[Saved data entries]
++++++++++
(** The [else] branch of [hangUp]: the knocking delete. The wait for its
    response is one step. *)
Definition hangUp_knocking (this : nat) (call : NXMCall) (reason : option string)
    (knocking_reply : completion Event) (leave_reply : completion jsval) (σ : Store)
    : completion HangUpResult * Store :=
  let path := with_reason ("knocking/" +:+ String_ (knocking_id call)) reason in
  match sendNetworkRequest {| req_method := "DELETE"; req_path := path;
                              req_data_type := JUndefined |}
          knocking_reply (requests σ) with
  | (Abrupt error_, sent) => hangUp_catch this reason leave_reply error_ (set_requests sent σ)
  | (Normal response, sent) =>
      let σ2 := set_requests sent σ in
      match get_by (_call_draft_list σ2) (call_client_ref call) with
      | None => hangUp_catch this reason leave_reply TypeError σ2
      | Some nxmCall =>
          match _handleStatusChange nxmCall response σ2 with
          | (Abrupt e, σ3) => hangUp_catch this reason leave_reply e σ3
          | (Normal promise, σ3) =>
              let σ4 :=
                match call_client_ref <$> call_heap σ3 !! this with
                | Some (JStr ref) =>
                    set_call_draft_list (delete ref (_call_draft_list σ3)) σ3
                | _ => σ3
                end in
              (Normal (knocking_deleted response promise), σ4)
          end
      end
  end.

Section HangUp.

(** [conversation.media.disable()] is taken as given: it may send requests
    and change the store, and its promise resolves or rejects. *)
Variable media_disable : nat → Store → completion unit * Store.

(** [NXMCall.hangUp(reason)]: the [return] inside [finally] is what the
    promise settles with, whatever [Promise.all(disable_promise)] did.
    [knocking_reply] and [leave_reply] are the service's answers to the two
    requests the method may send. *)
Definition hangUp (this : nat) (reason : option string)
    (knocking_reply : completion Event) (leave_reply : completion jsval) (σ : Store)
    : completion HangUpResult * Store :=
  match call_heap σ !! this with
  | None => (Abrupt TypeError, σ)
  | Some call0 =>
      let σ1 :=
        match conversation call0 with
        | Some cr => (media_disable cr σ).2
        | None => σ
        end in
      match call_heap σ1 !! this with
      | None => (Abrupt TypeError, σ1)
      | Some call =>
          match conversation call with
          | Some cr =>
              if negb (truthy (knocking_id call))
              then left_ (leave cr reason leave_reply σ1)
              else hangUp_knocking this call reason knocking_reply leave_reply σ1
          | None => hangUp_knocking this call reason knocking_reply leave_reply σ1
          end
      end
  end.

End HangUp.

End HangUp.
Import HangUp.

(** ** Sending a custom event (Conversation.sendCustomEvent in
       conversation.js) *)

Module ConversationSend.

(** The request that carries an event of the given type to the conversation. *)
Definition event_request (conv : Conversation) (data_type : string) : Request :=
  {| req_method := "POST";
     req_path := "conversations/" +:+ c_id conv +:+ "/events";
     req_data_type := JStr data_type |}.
++++++++++
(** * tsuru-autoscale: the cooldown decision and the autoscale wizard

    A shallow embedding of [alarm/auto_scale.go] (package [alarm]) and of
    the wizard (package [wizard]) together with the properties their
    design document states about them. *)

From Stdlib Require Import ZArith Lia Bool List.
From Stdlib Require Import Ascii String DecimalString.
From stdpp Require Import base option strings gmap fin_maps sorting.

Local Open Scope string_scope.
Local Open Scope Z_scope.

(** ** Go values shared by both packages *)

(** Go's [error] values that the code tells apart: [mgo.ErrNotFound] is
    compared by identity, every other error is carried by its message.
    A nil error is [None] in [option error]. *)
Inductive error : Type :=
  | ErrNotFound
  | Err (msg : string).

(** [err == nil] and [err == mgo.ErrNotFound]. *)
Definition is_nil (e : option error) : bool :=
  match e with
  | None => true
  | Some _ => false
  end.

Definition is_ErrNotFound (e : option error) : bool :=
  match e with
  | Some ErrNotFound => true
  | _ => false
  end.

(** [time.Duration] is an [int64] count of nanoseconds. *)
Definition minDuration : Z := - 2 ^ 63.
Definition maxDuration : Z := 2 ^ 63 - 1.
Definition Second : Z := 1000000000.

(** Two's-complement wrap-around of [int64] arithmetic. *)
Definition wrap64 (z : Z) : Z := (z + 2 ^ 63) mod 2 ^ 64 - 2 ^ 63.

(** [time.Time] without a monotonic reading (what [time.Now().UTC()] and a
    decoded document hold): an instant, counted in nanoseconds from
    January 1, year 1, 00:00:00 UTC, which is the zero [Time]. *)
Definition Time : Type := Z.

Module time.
++++++++++
Work required -
What you give back should be only the lines of the records above, starting at the line with "Import HangUp." and ending at the line with "req_data_type := JStr", restated word for word.

Task result -
Import HangUp.

(** ** Sending a custom event (Conversation.sendCustomEvent in
       conversation.js) *)

Module ConversationSend.

(** The request that carries an event of the given type to the conversation. *)
Definition event_request (conv : Conversation) (data_type : string) : Request :=
  {| req_method := "POST";
     req_path := "conversations/" +:+ c_id conv +:+ "/events";
     req_data_type := JStr data_type |}.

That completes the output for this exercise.